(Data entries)
(** Parameters bound to arguments.  A call [f()] of a macro without
    parameters has no argument; a variadic last parameter takes the
    remaining arguments with their commas. *)
Fixpoint bind_args (fp : list string) (variadic : bool)
    (args : list (list htok)) : option (list (string * list htok)) :=
  match fp, args with
  | [], [] => Some []
  | [], [[]] => Some []
  | [p], _ :: _ :: _ =>
      if variadic then Some [(p, join_commas args)] else None
  | p :: fp', a :: args' =>
      match fp', args' with
      | _ :: _, [] => None
      | _, _ =>
          match bind_args fp' variadic args' with
          | Some ap => Some ((p, a) :: ap)
          | None => None
          end
      end
  | _, _ => None
  end.

Fixpoint select (p : string) (ap : list (string * list htok))
    : option (list htok) :=
  match ap with
  | [] => None
  | (q, a) :: ap' => if String.eqb q p then Some a else select p ap'
  end.

Definition param (ap : list (string * list htok)) (t : token)
    : option (list htok) :=
  match t with
  | Id x => select x ap
  | _ => None
  end.

Section Subst.

(** Full macro replacement of an argument, supplied by [expand] below. *)
Variable ex : list htok -> option (list htok).
Variable ap : list (string * list htok).

(** The replacement list [body] with the arguments put in (6.10.3.1 to
    6.10.3.3): an argument that is an operand of [#] or [##] goes in as
    written, any other one completely macro-replaced; [os] is the output
    so far. *)
Fixpoint subst (body : list token) (os : list htok)
    : option (list htok) :=
  match body with
  | [] => Some os
  | Hash :: body1 =>
      match body1 with
      | t :: body2 =>
          match param ap t with
          | Some a => subst body2 (os ++ [stringize a])
          | None => subst body1 (os ++ [(Hash, [])])
          end
      | [] => Some (os ++ [(Hash, [])])
      end
  | HashHash :: body1 =>
      match body1 with
      | t :: body2 =>
          match param ap t with
          | Some [] => subst body2 os
          | Some a =>
              match glue os a with
              | Some os' => subst body2 os'
              | None => None
              end
          | None =>
              match glue os [(t, [])] with
              | Some os' => subst body2 os'
              | None => None
              end
          end
      | [] => None
      end
  | t :: body1 =>
      match param ap t with
      | Some a =>
          match body1 with
          | HashHash :: body2 =>
              match a with
              | [] =>
                  match body2 with
                  | t' :: body3 =>
                      match param ap t' with
                      | Some a' => subst body3 (os ++ a')
                      | None => subst body2 os
                      end
                  | [] => None
                  end
              | _ :: _ => subst body1 (os ++ a)
              end
          | _ =>
              match ex a with
              | Some a' => subst body1 (os ++ a')
              | None => None
              end
          end
      | None => subst body1 (os ++ [(t, [])])
      end
  end.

▶ **Work required**
Output every line above so that it reads exactly as before.

▶ **Task response**
(** Parameters bound to arguments.  A call [f()] of a macro without
    parameters has no argument; a variadic last parameter takes the
    remaining arguments with their commas. *)
Fixpoint bind_args (fp : list string) (variadic : bool)
    (args : list (list htok)) : option (list (string * list htok)) :=
  match fp, args with
  | [], [] => Some []
  | [], [[]] => Some []
  | [p], _ :: _ :: _ =>
      if variadic then Some [(p, join_commas args)] else None
  | p :: fp', a :: args' =>
      match fp', args' with
      | _ :: _, [] => None
      | _, _ =>
          match bind_args fp' variadic args' with
          | Some ap => Some ((p, a) :: ap)
          | None => None
          end
      end
  | _, _ => None
  end.

Fixpoint select (p : string) (ap : list (string * list htok))
    : option (list htok) :=
  match ap with
  | [] => None
  | (q, a) :: ap' => if String.eqb q p then Some a else select p ap'
  end.

Definition param (ap : list (string * list htok)) (t : token)
    : option (list htok) :=
  match t with
  | Id x => select x ap
  | _ => None
  end.

Section Subst.

(** Full macro replacement of an argument, supplied by [expand] below. *)
Variable ex : list htok -> option (list htok).
Variable ap : list (string * list htok).

(** The replacement list [body] with the arguments put in (6.10.3.1 to
    6.10.3.3): an argument that is an operand of [#] or [##] goes in as
    written, any other one completely macro-replaced; [os] is the output
    so far. *)
Fixpoint subst (body : list token) (os : list htok)
    : option (list htok) :=
  match body with
  | [] => Some os
  | Hash :: body1 =>
      match body1 with
      | t :: body2 =>
          match param ap t with
          | Some a => subst body2 (os ++ [stringize a])
          | None => subst body1 (os ++ [(Hash, [])])
          end
      | [] => Some (os ++ [(Hash, [])])
      end
  | HashHash :: body1 =>
      match body1 with
      | t :: body2 =>
          match param ap t with
          | Some [] => subst body2 os
          | Some a =>
              match glue os a with
              | Some os' => subst body2 os'
              | None => None
              end
          | None =>
              match glue os [(t, [])] with
              | Some os' => subst body2 os'
              | None => None
              end
          end
      | [] => None
      end
  | t :: body1 =>
      match param ap t with
      | Some a =>
          match body1 with
          | HashHash :: body2 =>
              match a with
              | [] =>
                  match body2 with
                  | t' :: body3 =>
                      match param ap t' with
                      | Some a' => subst body3 (os ++ a')
                      | None => subst body2 os
                      end
                  | [] => None
                  end
              | _ :: _ => subst body1 (os ++ a)
              end
          | _ =>
              match ex a with
              | Some a' => subst body1 (os ++ a')
              | None => None
              end
          end
      | None => subst body1 (os ++ [(t, [])])
      end
  end.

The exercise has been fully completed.